Unsurprisingly, the Spring Statement 2019 didn’t really reveal anything that we didn’t already know. The Chancellor pledged last year that key announcements would be covered in an Autumn Budget and from the Spring Statement, it is clear that he intends to stick to that promise.
The Chancellor revealed that the public purse is doing pretty well and the government is on track to have a smaller deficit than expected this year. However, unsurprisingly economic growth remains subdued and the Bank of England predicts that the economy is set to expand at its slowest rate this year due to the uncertainty surrounding Brexit. This slowdown is, however, expected to be temporary.
Regarding Brexit, the Chancellor shared that he was confident that MPs will eventually agree a Brexit deal and that leaving without a deal would mean significant disruption in the shot and medium term for the economy.
Whilst there were no major announcements revealed in the Spring Statement. There are some changes that were announced in the Autumn Budget that will soon be coming into effect.
From 6 April 2019, the personal tax allowance will rise from £11,850 to £12,500, and the higher-rate threshold will rise to £50,000
The minimum wage for workers 25 and over will go up from £7.83 an hour to £8.21 an hour.

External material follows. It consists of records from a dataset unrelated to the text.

(* ===== verification/RtlSplayOps.v ===== *)
(** * Splay trees: order, deletion and neighbours

    Theorems on the routines of [RtlSplay]: successor and predecessor searches,
    the exchange of two nodes (SwapSplayLinks), and deletion with and without
    splaying.  Every lemma on a routine is a triple on the records around a
    position ([zip]); the last part states the results for a tree in memory. *)

From S2P Require Import Prelude RtlHeap RtlSplay.
From stdpp Require Import gmap list_tactics.
#[local] Open Scope Z_scope.

Module SplayOps.
Import Splay.

(** ** Successors and predecessors *)

Lemma leftmost_correct t p fuel : t <> Leaf -> (length (links_of p t) <= fuel)%nat ->
  triple (links_of p t) (leftmost fuel (root t)) (hd NULL (inorder t)) (links_of p t).
Proof.
  revert p fuel. induction t as [|l IHl a r _]; intros p fuel Ht Hf; [done|].
  cbn in Hf. rewrite length_app in Hf. destruct fuel as [|fuel]; [lia|]. apply triple_pure.
  cbn [leftmost root links_of]. intros _ Hn. eapply r_LeftChild; [m_elem|]. cbn [LeftChild].
  destruct l as [|ll b lr]; [apply triple_ret|].
  assert (Hb : (b =? NULL) = false) by (apply Z.eqb_neq; intros ->; apply Hn; cbn; right; left).
  cbn [root]. rewrite Hb.
  assert (Hhd : hd NULL (inorder (Node (Node ll b lr) a r)) = hd NULL (inorder (Node ll b lr))).
  { cbn. by destruct (inorder ll). }
  rewrite Hhd. eapply triple_perm; [| |apply triple_frame, (IHl a fuel); [done|lia]].
  - instantiate (1 := (a, mkLinks p b (root r)) :: links_of a r). cbn [links_of]. solve_Permutation.
  - cbn [links_of root]. solve_Permutation.
Qed.

Lemma rightmost_correct t p fuel : t <> Leaf -> (length (links_of p t) <= fuel)%nat ->
  triple (links_of p t) (rightmost fuel (root t)) (List.last (inorder t) NULL) (links_of p t).
Proof.
  revert p fuel. induction t as [|l _ a r IHr]; intros p fuel Ht Hf; [done|].
  cbn in Hf. rewrite length_app in Hf. destruct fuel as [|fuel]; [lia|]. apply triple_pure.
  cbn [rightmost root links_of]. intros _ Hn. eapply r_RightChild; [m_elem|]. cbn [RightChild].
  destruct r as [|rl b rr]; [cbn; rewrite last_last; apply triple_ret|].
  assert (Hb : (b =? NULL) = false).
  { apply Z.eqb_neq; intros ->; apply Hn; cbn. right. rewrite fmap_app. apply elem_of_app. right. left. }
  cbn [root]. rewrite Hb.
  assert (Hlast : List.last (inorder (Node l a (Node rl b rr))) NULL
    = List.last (inorder (Node rl b rr)) NULL).
  { cbn [inorder]. by rewrite !list_last_app, list_last_cons. }
  rewrite Hlast. eapply triple_perm; [| |apply triple_frame, (IHr a fuel); [done|lia]].
  - instantiate (1 := (a, mkLinks p (root l) b) :: links_of a l). cbn [links_of]. solve_Permutation.
  - cbn [links_of root]. solve_Permutation.
Qed.

(** Reading the side a node is on. *)
Definition on_right (k : list frame) : bool := match k with CR _ _ :: _ => true | _ => false end.
Definition on_left (k : list frame) : bool := match k with CL _ _ :: _ => true | _ => false end.

Section Position.
Context {B : Type} (l : tree) (x : Z) (r : tree) (k : list frame) (pre : list (Z * RTL_SPLAY_LINKS)).
Hypothesis Hpre : pre ≡ₚ zip (Node l x r) k.

Lemma pos_node : (x, mkLinks (parent_of x k) (root l) (root r)) ∈ pre.
Proof. rewrite Hpre. unfold zip. cbn. m_elem. Qed.

Lemma r_at_Parent (f : Z -> LM B) s post :
  triple pre (f (parent_of x k)) s post -> triple pre (RtlParent x ≫= f) s post.
Proof. intros Ht. eapply r_Parent; [exact pos_node|done]. Qed.
Lemma r_at_LeftChild (f : Z -> LM B) s post :
  triple pre (f (root l)) s post -> triple pre (RtlLeftChild x ≫= f) s post.
Proof. intros Ht. eapply r_LeftChild; [exact pos_node|done]. Qed.
Lemma r_at_RightChild (f : Z -> LM B) s post :
  triple pre (f (root r)) s post -> triple pre (RtlRightChild x ≫= f) s post.
Proof. intros Ht. eapply r_RightChild; [exact pos_node|done]. Qed.

(** The record of the parent, and how it tells the sides apart. *)
Lemma pos_parent : NoDup pre.*1 -> NULL ∉ pre.*1 -> exists lp, (parent_of x k, lp) ∈ pre /\
  (LeftChild lp =? x) = on_left k /\ (RightChild lp =? x) = on_right k /\
  (parent_of x k =? x) = (match k with [] => true | _ => false end).
Proof using Hpre.
  intros Hnd Hn. pose proof pos_node as Hx. rewrite Hpre in Hnd, Hn, Hx. setoid_rewrite Hpre. clear Hpre. destruct k as [|f k'].
  - eexists. split; [exact Hx|]. unfold zip, parent_of, clinks in *. cbn in Hnd, Hn |- *.
    rewrite Z.eqb_refl. split_and!; [apply (root_ne l x)|apply (root_ne r x)|done]; m_distinct.
  - destruct (zip_head l x r f k') as (R1 & R2 & He). rewrite He in *. clear He Hx.
    eexists. split; [apply list_elem_of_further, elem_of_app; right; apply list_elem_of_here|].
    unfold parent_of. cbn [seg_parent].
    assert (node_of f <> x /\ x <> NULL /\
      x ∉ (match f with CL a c => links_of a c | CR c a => links_of a c end).*1) as (Hf & Hx & Hc).
    { destruct f; cbn [node_of] in *; split_and!; m_distinct. }
    apply Z.eqb_neq in Hf. destruct f as [a c|c a]; cbn in *; rewrite Z.eqb_refl; split_and!; try done.
    + by apply (root_ne c a).
    + by apply (root_ne c a).
Qed.

Lemma r_at_IsLeftChild (f : bool -> LM B) s post :
  triple pre (f (on_left k)) s post -> triple pre (RtlIsLeftChild x ≫= f) s post.
Proof using Hpre.
  intros Ht. apply triple_pure. intros Hnd Hn. destruct (pos_parent Hnd Hn) as (lp & Hin & He & _).
  rewrite <- He in Ht. eapply r_IsLeftChild; [exact pos_node|exact Hin|exact Ht].
Qed.
Lemma r_at_IsRightChild (f : bool -> LM B) s post :
  triple pre (f (on_right k)) s post -> triple pre (RtlIsRightChild x ≫= f) s post.
Proof using Hpre.
  intros Ht. apply triple_pure. intros Hnd Hn. destruct (pos_parent Hnd Hn) as (lp & Hin & _ & He & _).
  rewrite <- He in Ht. eapply r_IsRightChild; [exact pos_node|exact Hin|exact Ht].
Qed.
Lemma r_at_IsRoot (f : bool -> LM B) s post :
  triple pre (f (match k with [] => true | _ => false end)) s post ->
  triple pre (RtlIsRoot x ≫= f) s post.
Proof using Hpre.
  intros Ht. apply triple_pure. intros Hnd Hn. destruct (pos_parent Hnd Hn) as (lp & _ & _ & _ & He).
  eapply r_IsRoot; [exact pos_node|]. cbn [Parent]. by rewrite He.
Qed.
End Position.

Lemma zip_plug t k : zip t k ≡ₚ links_of (root (plug t k)) (plug t k).
Proof. symmetry. apply tree_plug. Qed.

People aged 21 to 24 will see their minimum hourly rate rise from £7.38 to £7.70 an hour; 18 to 20-year-olds will see a rise from £5.90 an hour to £6.15 an hour and people of school age but under 18 will see their money go up from £4.20 an hour to £4.35.
The minimum rate for apprentices is also rising – from £3.70 to £3.90 an hour, as long as they are under 19, in the first year of their current apprenticeship.
Pension contributions are set to rise again from April. More details on this can be found in our article here.
The CGT annual exemption will increase to £12,000 for individuals and £6,000 for trustees from 6 April 2019.